The first track is possibly the most useful. A “practice flight,” it guides you through all stages of your day of flight, incorporating realistic sounds at key points to help you work on desensitization. Edstrom gently guides your focus to the physical manifestations of your fear and helps facilitate the release of tension and anxiety.

Pass Through Panic by Dr. Claire Weeks

In this audiobook, a series of original radio broadcasts from the wayback time, is adorable, Australian and vintage. Weeks occasionally digresses into spoken prose that is so sincere and charismatic that it sweeps the listener away.

Weeks was a groundbreaking psychologist who identified some of the notions about anxiety and panic disorders that we take for granted these days. Her noble, slightly posh accent hearkens back to earlier medical times, and her terminology is quaint, if dated. One of her other books, Hope and Help for Your Nerves, is so adorably titled I can hardly deal with it.

The Anxiety & Phobia Workbook by Edmund J. Bourne

While this book, like Weeks’ work above, is not specifically keyed to flying at all, it is a must have for anyone suffering from specific phobias or panic disorders. If you suffer from fear or anxiety: go buy this book. Its exercises, explanations, planning tools and information are top notch.

I first got my hands on this book several years ago, and it is good enough that I am considering laying down some bucks to get the new edition.

The book covers sources of anxieties, types of anxiety and fear disorders (what you have might not be as obvious as you think), recovery plans, medication options, progressive relaxation and breathing exercises, tooling your thoughts, desensitization and quite a bit more. The most complete compendium of resources I have ever seen in one place.

If you have resources or books that you have found indispensable (or awful) for conquering fear of flying (or anxiety in general), please let me know by commenting or dropping me a line.

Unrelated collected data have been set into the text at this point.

Lemma exec_synced io o st : synced st → orderOk (walk io) → opStorable o →
  let '(r, st', ds) := exec io o st in
  synced st' ∧ ∀ d, d ∈ disk st :: ds → onDisk (target d) (mem st) ∨ onDisk (target d) (mem st').
Proof using Hjson.
  intros [Hw Hd] Ho Hty. pose proof (exec_refines io o st) as Hr. unfold refines in Hr.
  destruct (spec o (mem st)) as [s'|e] eqn:Es.
  2: { rewrite Hr. split; [done|]. intros d. rewrite elem_of_cons, elem_of_nil. intros [->|[]]. by left. }
  destruct Hr as (r & ds & Hs & ->). pose proof (spec_wf_of _ _ _ _ _ Hw Hty Es) as Hw'.
  pose proof (save_cases io s' (disk st) Hw' Ho) as Hc. rewrite Hs in Hc.
  destruct Hc as [(-> & data & Hl & Hload & Hds)|(-> & Hds)].
  - rewrite Hl. split; [by split|]. intros d. rewrite elem_of_cons. intros [->|Hin]; [by left|].
    destruct (Hds d Hin) as [-> | ->]; [by left|by right].
  - assert (Hall : ∀ d, d ∈ disk st :: ds → target d = target (disk st))
      by (intros d; rewrite elem_of_cons; intros [->|?]; auto).
    split; [|intros d Hin; left; by rewrite Hall]. split; [done|]. simpl.
    rewrite Hall; [done|]. destruct (last ds) as [d|] eqn:El; [|left]. right. simpl.
    apply last_Some in El as [l ->]. apply elem_of_app. right. left.
Qed.

Lemma reachable_synced st : reachable st → synced st.
Proof using Hjson.
  induction 1 as [path d st Ho Hst|io o st r st' ds Hr IH Ho Hty He]; [by eapply open_synced|].
  pose proof (exec_synced io o st IH Ho Hty) as Hs. rewrite He in Hs. apply Hs.
Qed.
End storeProofs.

(** The store as two maps whose changes can fail to be written. *)
Inductive specStep (o : op) (s : baseSource) : res error unit → baseSource → Prop :=
| spec_done s' : spec o s = Ok s' → specStep o s (Ok ()) s'
| spec_refused e : spec o s = Err e → specStep o s (Err e) s
| spec_unwritten s' : spec o s = Ok s' → specStep o s (Err ErrPersist) s.

Lemma exec_specStep `{Json} io o st r st' ds : exec io o st = (r, st', ds) → specStep o (mem st) r (mem st').
Proof.
  intros He. pose proof (exec_refines io o st) as Hr. unfold refines in Hr. rewrite He in Hr.
  destruct (spec o (mem st)) as [s'|e] eqn:Es.
  - destruct Hr as (r0 & ds0 & Hs & Hx). destruct r0; injection Hx as -> -> ->; by econstructor.
  - injection Hr as -> -> ->. by constructor.
Qed.

(** C20: The store implements its two maps and survives a crash.  From any store that was
    opened from a missing file, or from one with entries that are encoded without loss, and
    changed with any failures of the system calls, an operation that brings no other entry
    does to the maps what its specification says, or fails to be written and changes nothing;
    if the process stops after any of its system calls, reopening the file (whatever the
    temporary file holds) gives the entries before or after the operation, and after it
    returns the file holds exactly the entries in memory. *)
Theorem store_durable `{Json} st io o r st' ds :
  JsonOk → reachable st → orderOk (walk io) → opStorable o → exec io o st = (r, st', ds) →
  specStep o (mem st) r (mem st') ∧
  (∀ d path junk, d ∈ disk st :: ds → path ≠ EmptyString → ∃ s,
     NewStoreSource path true (mkDisk (target d) junk) = Ok (mkStore s (mkDisk (target d) junk)) ∧
     (s = mem st ∨ s = mem st')) ∧
  (∀ path, path ≠ EmptyString → NewStoreSource path true (disk st') = Ok st').
Proof.
  intros Hj Hr Ho Hty He. pose proof (exec_synced Hj io o st (reachable_synced Hj st Hr) Ho Hty) as Hs. rewrite He in Hs.
  destruct Hs as [[_ Hs] Hd]. split_and!.
  - by eapply exec_specStep.
  - intros d path junk Hin Hp. destruct (Hd d Hin) as [Hm|Hm]; [exists (mem st)|exists (mem st')];
      (split; [by apply synced_opens|auto]).
  - intros path Hp. pose proof (synced_opens path (disk st') (mem st') (tmp (disk st')) Hp Hs) as Hopen.
    by destruct st' as [m [t' u]].
Qed.

(** ** The aggregator: [aggregator.go] *)

(** The sources are looked up when [Load] runs; both can be missing. *)
Record Aggregator := mkAggregator { configSource : option baseSource; storeSource : option baseSource }.

Definition getSourcesLocked (a : Aggregator) : list baseSource :=
  option_list (configSource a) ++ option_list (storeSource a).

Definition collect {A} `{Configurer A} (m : gmap string A) (cs : list A) : gmap string A :=
  foldl (λ m c, <[ cfgName c := c ]> m) m cs.

(** [slices.SortedFunc] by [cmp.Compare] of the names. *)
Definition byName {A} `{Configurer A} (x y : A) : Prop := String.le (cfgName x) (cfgName y).
#[global] Instance byName_dec {A} `{Configurer A} (x y : A) : Decision (byName x y).
Proof. unfold byName. apply _. Defined.
Definition sortByName {A} `{Configurer A} (l : list A) : list A := merge_sort byName l.

Definition mapsToSortedSlices (o : order) (pm : gmap string ProxyConfigurer) (vm : gmap string VisitorConfigurer)
  : list ProxyConfigurer * list VisitorConfigurer := (sortByName (orderP o pm), sortByName (orderV o vm)).

Definition LoadAll (o : order) (a : Aggregator) : res error (list ProxyConfigurer * list VisitorConfigurer) :=
  match getSourcesLocked a with
  | [] => Err ErrNoSources
  | srcs =>
      let '(pm, vm) := foldl (λ '(pm, vm) src, let '(ps, vs) := Load o src in (collect pm ps, collect vm vs)) (∅, ∅) srcs in
      Ok (mapsToSortedSlices o pm vm)
  end.

(** The merged configuration: an enabled entry of the store, else an enabled entry of the file. *)
Definition enabledEntries {A} `{Configurer A} (m : gmap string A) : gmap string A :=
  omap (λ c, if decide (enabled c) then Some c else None) m.
Definition merged {A} `{Configurer A} (sel : baseSource → gmap string A) (a : Aggregator) : gmap string A :=
  enabledEntries (default ∅ (sel <$> storeSource a)) ∪ enabledEntries (default ∅ (sel <$> configSource a)).

Section aggregate.
Context {A : Type} `{Configurer A}.
Implicit Types (m : gmap string A).

Lemma enabledEntries_keyed m : keyed cfgName m → keyed cfgName (enabledEntries m).
Proof.
  intros Hk k c Hc. unfold enabledEntries in Hc. rewrite lookup_omap in Hc. apply bind_Some in Hc as (c' & Hm & Hc).
  case_decide; simplify_eq. by apply Hk.
Qed.
(* ===== verification/ClientService.v ===== *)
(** * The client: [client/service.go], [control.go], [control_session.go], [config_manager.go],
      [client/visitor/visitor_manager.go]

    The client keeps one control session to the server.  Its configuration comes
    from the sources, is published in the service and applied to the managers of
    proxies and visitors of the current control; a login installs a new control
    with the configuration published at that moment.  Publication and installation
    happen under the locks [cfgMu] and [ctlMu], dialling and closing outside of
    them, so these are steps of their own. *)
From S2P Require Import Prelude Bytes Config Source ClientProxy Binding.
Import Config Source.

(** ** Visitors: [client/visitor/visitor_manager.go] *)
Module VisitorManager.
Section manager.
Context {V : Type} `{EqDecision V} `{Configurer V}.

(** A visitor that was started, by the number of its start. *)
Record Visitor := mkVisitor { vid : nat; vcfg : V }.

(** [stopped] stands for [stopCh] being closed, [keeping] for [keepVisitorsRunningOnce]; [begun] and
    [closed] record the visitors that were started and the calls of [Close] on them. *)
Record Manager := mkManager {
  cfgs : gmap string V; visitors : gmap string Visitor; keeping : bool; stopped : bool; next : nat;
  begun : list Visitor; closed : list nat }.

Definition NewManager : Manager := mkManager ∅ ∅ false false 0 [] [].

(** [startVisitor]; [ok] tells whether the start with a number succeeds. *)
Definition startVisitor (ok : nat → bool) (cfg : V) (vm : Manager) : Manager :=
  let v := mkVisitor (next vm) cfg in
  if ok (next vm)
  then mkManager (cfgs vm) (<[ cfgName cfg := v ]> (visitors vm)) (keeping vm) (stopped vm) (S (next vm)) (begun vm ++ [v]) (closed vm)
  else mkManager (cfgs vm) (visitors vm) (keeping vm) (stopped vm) (S (next vm)) (begun vm) (closed vm).

Definition outdated (m : gmap string V) (x : string * V) : bool :=
  match m !! x.1 with Some c => negb (bool_decide (x.2 = c)) | None => true end.

Definition removeVisitor (vm : Manager) (x : string * V) : Manager :=
  mkManager (delete x.1 (cfgs vm)) (delete x.1 (visitors vm)) (keeping vm) (stopped vm) (next vm) (begun vm)
    (closed vm ++ match visitors vm !! x.1 with Some v => [vid v] | None => [] end).

Definition addVisitor (ok : nat → bool) (vm : Manager) (cfg : V) : Manager :=
  match cfgs vm !! cfgName cfg with
  | Some _ => vm
  | None =>
      startVisitor ok cfg (mkManager (<[ cfgName cfg := cfg ]> (cfgs vm)) (visitors vm) (keeping vm) (stopped vm) (next vm)
                             (begun vm) (closed vm))
  end.

(** [lo.KeyBy] by name: the last configuration of a name. *)
Definition keyByName (l : list V) : gmap string V := foldl (λ m c, <[ cfgName c := c ]> m) ∅ l.

Definition UpdateAll (ok : nat → bool) (l : list V) (vm : Manager) : Manager :=
  let vm := mkManager (cfgs vm) (visitors vm) (keeping vm || negb (bool_decide (l = []))) (stopped vm) (next vm) (begun vm) (closed vm) in
  let vm := foldl removeVisitor vm (filter (λ x, outdated (keyByName l) x = true) (map_to_list (cfgs vm))) in
  foldl (addVisitor ok) vm l.

(** One tick of [keepVisitorsRunning]. *)
Definition tick (ok : nat → bool) (vm : Manager) : Manager :=
  foldl (λ vm cfg, match visitors vm !! cfgName cfg with Some _ => vm | None => startVisitor ok cfg vm end)
    vm (map_to_list (cfgs vm)).*2.

Definition Close (vm : Manager) : Manager :=
  mkManager (cfgs vm) (visitors vm) (keeping vm) true (next vm) (begun vm) (closed vm ++ (vid <$> (map_to_list (visitors vm)).*2)).

(** ** Every visitor that was started is accounted for *)

Record vinv (vm : Manager) : Prop := mkVinv {
  v_keyed : keyed cfgName (cfgs vm);
  v_cur : ∀ n v, visitors vm !! n = Some v → cfgs vm !! n = Some (vcfg v) ∧ v ∈ begun vm;
  v_next : ∀ v, v ∈ begun vm → (vid v < next vm)%nat;
  v_ids : NoDup (vid <$> begun vm);
  v_closed : ∀ i, i ∈ closed vm → ∃ v, v ∈ begun vm ∧ vid v = i ∧ visitors vm !! cfgName (vcfg v) ≠ Some v;
  v_once : NoDup (closed vm);
  v_all : ∀ v, v ∈ begun vm → visitors vm !! cfgName (vcfg v) = Some v ∨ vid v ∈ closed vm }.

Lemma vinv_new : vinv NewManager.
Proof.
  split; simpl; try apply NoDup_nil_2; intros *; rewrite ?lookup_empty; try done; by intros ?%elem_of_nil.
Qed.

Lemma begun_inj vm v w : vinv vm → v ∈ begun vm → w ∈ begun vm → vid v = vid w → v = w.
Proof.
  intros Hi Hv Hw E. apply list_elem_of_lookup in Hv as [i Hv]. apply list_elem_of_lookup in Hw as [j Hw].
  assert (i = j) as ->; [|congruence]. apply (NoDup_lookup (vid <$> begun vm) i j (vid v) (v_ids vm Hi)).
  - by rewrite list_lookup_fmap, Hv.
  - rewrite list_lookup_fmap, Hw. simpl. by rewrite E.
Qed.

Lemma vinv_start ok cfg vm : vinv vm → cfgs vm !! cfgName cfg = Some cfg → visitors vm !! cfgName cfg = None →
  vinv (startVisitor ok cfg vm).
Proof.
  intros Hi Hc Hn. pose proof Hi as [Hk Hcur Hnext Hids Hcl Honce Hall]. unfold startVisitor.
  set (v := mkVisitor (next vm) cfg). assert (Hfresh : v ∉ begun vm) by (intros Hv%Hnext; simpl in Hv; lia).
  destruct (ok (next vm)); [|split; simpl; try done; intros w Hw%Hnext; lia].
  split; simpl; [done| | | | |done|].
  - intros n w. rewrite lookup_insert_Some, elem_of_app, list_elem_of_singleton. intros [[<- <-]|[Hne Hw]]; [auto|].
    destruct (Hcur n w Hw). auto.
  - intros w. rewrite elem_of_app, list_elem_of_singleton. intros [Hw%Hnext| ->]; simpl; lia.
  - rewrite fmap_app. apply NoDup_app. split_and!; [done| |apply NoDup_singleton].
    intros i (w & -> & Hw)%list_elem_of_fmap. simpl. rewrite list_elem_of_singleton. apply Hnext in Hw. lia.
  - intros i Hi'. destruct (Hcl i Hi') as (w & Hw & Hwi & Hno). exists w. split_and!; [by apply elem_of_app; left|done|].
    rewrite lookup_insert_Some. intros [[_ Heq]|[_ ?]]; [|done]. by rewrite <-Heq in Hw.
  - intros w. rewrite elem_of_app, list_elem_of_singleton. intros [Hw| ->]; [|left; apply lookup_insert_eq].
    destruct (Hall w Hw) as [Hv|?]; [|by right]. left. rewrite lookup_insert_ne; [done|]. congruence.
Qed.

Lemma vinv_remove x vm : vinv vm → vinv (removeVisitor vm x).
Proof.
  intros Hi. pose proof Hi as [Hk Hcur Hnext Hids Hcl Honce Hall]. destruct x as [n c]. unfold removeVisitor. simpl.
  assert (Hopen : ∀ v, visitors vm !! n = Some v → v ∈ begun vm ∧ cfgName (vcfg v) = n ∧ vid v ∉ closed vm).
  { intros v Hv. destruct (Hcur n v Hv) as [Hc Hb]. pose proof (Hk _ _ Hc) as Hn. split_and!; [done|done|].
    intros Hin. destruct (Hcl _ Hin) as (w & Hw & Hid & Hno). apply Hno.
    rewrite (begun_inj vm w v Hi Hw Hb Hid). by rewrite Hn. }
  split; simpl; [| |done|done| | |].
  - intros k c'. rewrite lookup_delete_Some. intros [_ ?]. by apply Hk.
  - intros k v. rewrite !lookup_delete_Some. intros [Hne Hv]. destruct (Hcur k v Hv). split; [split; [done|done]|done].
  - intros i. rewrite elem_of_app. intros [Hin|Hin].
    + destruct (Hcl i Hin) as (w & Hw & Hid & Hno). exists w. split_and!; [done|done|]. rewrite lookup_delete_Some. naive_solver.
    + destruct (visitors vm !! n) as [v|] eqn:Ev; [|by apply elem_of_nil in Hin]. apply list_elem_of_singleton in Hin as ->.
      destruct (Hopen v eq_refl) as (Hb & Hn & _). exists v. split_and!; [done|done|]. rewrite Hn. by rewrite lookup_delete_eq.
  - apply NoDup_app. split_and!; [done| |destruct (visitors vm !! n); [apply NoDup_singleton|constructor]].
    intros i Hin. destruct (visitors vm !! n) as [v|] eqn:Ev; [|apply not_elem_of_nil].
    rewrite list_elem_of_singleton. intros ->. by apply (Hopen v eq_refl).
  - intros v Hv. rewrite elem_of_app. destruct (Hall v Hv) as [Hin|?]; [|auto].
    destruct (decide (cfgName (vcfg v) = n)) as [<-|Hne]; [|left; by rewrite lookup_delete_ne].
    right. right. rewrite Hin. apply list_elem_of_singleton. done.
Qed.

Lemma vinv_removes l : ∀ vm, vinv vm → vinv (foldl removeVisitor vm l).
Proof. induction l as [|x l IH]; intros vm Hv; simpl; [done|]. by apply IH, vinv_remove. Qed.

(** Configurations of the manager after its removals. *)
Lemma removes_cfgs l : ∀ vm n, cfgs (foldl removeVisitor vm l) !! n = if decide (n ∈ l.*1) then None else cfgs vm !! n.
Proof.
  induction l as [|[k c] l IH]; intros vm n; simpl; [done|]. rewrite IH. simpl.
  destruct (decide (n ∈ l.*1)); [by rewrite decide_True by (by right)|].
  destruct (decide (n = k)) as [->|Hne]; [rewrite lookup_delete_eq, decide_True by left; done|].
  rewrite lookup_delete_ne by done. rewrite decide_False; [done|]. by rewrite elem_of_cons; intros [?|?].
Qed.

Lemma start_cfgs ok cfg vm : cfgs (startVisitor ok cfg vm) = cfgs vm.
Proof. unfold startVisitor. by destruct (ok _). Qed.

Lemma vinv_adds ok l : ∀ vm, vinv vm → vinv (foldl (addVisitor ok) vm l).
Proof.
  induction l as [|c l IH]; intros vm Hv; simpl; [done|]. apply IH. unfold addVisitor.
  destruct (cfgs vm !! cfgName c) eqn:Ec; [done|]. pose proof Hv as [Hk Hcur Hnext Hids Hcl Honce Hall].
  apply vinv_start; simpl; [|apply lookup_insert_eq|].
  - split; simpl; try done.
    + intros k c'. rewrite lookup_insert_Some. intros [[<- <-]|[_ ?]]; [done|by apply Hk].
    + intros n v Hn. destruct (Hcur n v Hn) as [? ?]. split; [|done]. rewrite lookup_insert_ne by congruence. done.
  - destruct (visitors vm !! cfgName c) as [v|] eqn:Ev; [|done]. destruct (Hcur _ _ Ev). congruence.
Qed.

Lemma adds_cfgs ok l : ∀ vm n, NoDup (cfgName <$> l) →
  cfgs (foldl (addVisitor ok) vm l) !! n = match cfgs vm !! n with Some c => Some c | None => keyByName l !! n end.
Proof.
  induction l as [|c l IH]; intros vm n Hnd; [unfold keyByName; simpl; rewrite lookup_empty; by destruct (_ !! n)|].
  pose proof Hnd as Hnd'. rewrite fmap_cons in Hnd. apply NoDup_cons in Hnd as [Hc Hnd]. cbn [foldl]. rewrite IH by done.
  assert (Hkey : keyByName (c :: l) !! n = if decide (n = cfgName c) then Some c else keyByName l !! n).
  { apply option_eq. intros x. unfold keyByName.
    rewrite lookup_keyed_fold by (done || intros; apply lookup_empty). rewrite lookup_empty, elem_of_cons.
    case_decide as Hn.
    - split; [intros [?|[[->|Hin] Hx]]; [done|done|]|intros [= <-]; auto].
      exfalso. apply Hc. apply list_elem_of_fmap. exists x. split; [congruence|done].
    - rewrite lookup_keyed_fold by (done || intros; apply lookup_empty). rewrite lookup_empty.
      split; [intros [?|[[->|Hin] Hx]]; [done|congruence|auto]|intros [?|[? ?]]; [done|auto]]. }
  rewrite Hkey. unfold addVisitor. destruct (cfgs vm !! cfgName c) as [c0|] eqn:Ec.
  - destruct (cfgs vm !! n) eqn:En; [done|]. rewrite decide_False; [done|]. congruence.
  - rewrite start_cfgs. simpl. destruct (decide (n = cfgName c)) as [->|Hne]; [by rewrite lookup_insert_eq, Ec|].
    by rewrite lookup_insert_ne.
Qed.

Lemma vinv_UpdateAll ok l vm : vinv vm → vinv (UpdateAll ok l vm).
Proof. intros Hv. unfold UpdateAll. apply vinv_adds, vinv_removes. by destruct Hv; split. Qed.

Lemma keyByName_elem l n c : NoDup (cfgName <$> l) → keyByName l !! n = Some c ↔ c ∈ l ∧ cfgName c = n.
Proof.
  intros Hnd. unfold keyByName. rewrite lookup_keyed_fold by (done || intros; apply lookup_empty).
  rewrite lookup_empty. split; [by intros [?|?]|by right].
Qed.

Lemma UpdateAll_cfgs ok l vm : NoDup (cfgName <$> l) → cfgs (UpdateAll ok l vm) = keyByName l.
Proof.
  intros Hnd. apply map_eq. intros n. unfold UpdateAll. rewrite adds_cfgs, removes_cfgs by done. simpl.
  match goal with |- context [decide (n ∈ ?L)] => assert (Hin : n ∈ L ↔ ∃ c, cfgs vm !! n = Some c ∧ outdated (keyByName l) (n, c) = true) end.
  { rewrite list_elem_of_fmap. split.
    - intros ([k c] & -> & [Ho Hx]%list_elem_of_filter). exists c. split; [by apply elem_of_map_to_list|done].
    - intros (c & Hc & Ho). exists (n, c). split; [done|]. apply list_elem_of_filter. split; [done|by apply elem_of_map_to_list]. }
  unfold outdated in Hin. simpl in Hin. case_decide as Hd; [done|]. destruct (cfgs vm !! n) as [c|] eqn:En; [|done].
  destruct (keyByName l !! n) as [c'|] eqn:Ek; [|exfalso; apply Hd, Hin; eauto].
  destruct (decide (c = c')) as [->|Hne]; [done|]. exfalso. apply Hd, Hin. exists c. split; [done|].
  by rewrite bool_decide_eq_false_2.
Qed.

Lemma vinv_tick ok vm : vinv vm → vinv (tick ok vm) ∧ cfgs (tick ok vm) = cfgs vm.
Proof.
  intros Hv. unfold tick. assert (Hin : ∀ c, c ∈ (map_to_list (cfgs vm)).*2 → cfgs vm !! cfgName c = Some c)
    by (intros c; by rewrite (elem_of_values cfgName) by apply Hv).
  revert Hv Hin. generalize ((map_to_list (cfgs vm)).*2). intros l. revert vm.
  induction l as [|c l IH]; intros vm Hv Hin; simpl; [done|]. destruct (visitors vm !! cfgName c) eqn:Ev.
  - apply IH; [done|]. intros c' Hc'. apply Hin. by right.
  - rewrite <-(start_cfgs ok c vm). apply IH; [apply vinv_start; [done|apply Hin; left|done]|].
    intros c' Hc'. rewrite start_cfgs. apply Hin. by right.
Qed.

* Rescue Remedy, and other Bach Remedies, have consistently failed to perform better than a placebo in laboratory studies (source). I’m just saying.

One Comment

  1. These books are mostly based on three things: info on how flying works, relaxation exercises, and cognitive behavioral therapy techniques.

    How flying works helps, but is not enough to stop the automatic fear reactions that take place.

    Relaxation exercises, according to research, are helpful on the ground be useless for fear of flying.

    Cognitive behavioral therapy is word-based, or statement-based, thus far too slow to keep up with rapidly rising emotion. Emotion overrides the mental processes CBT depends upon.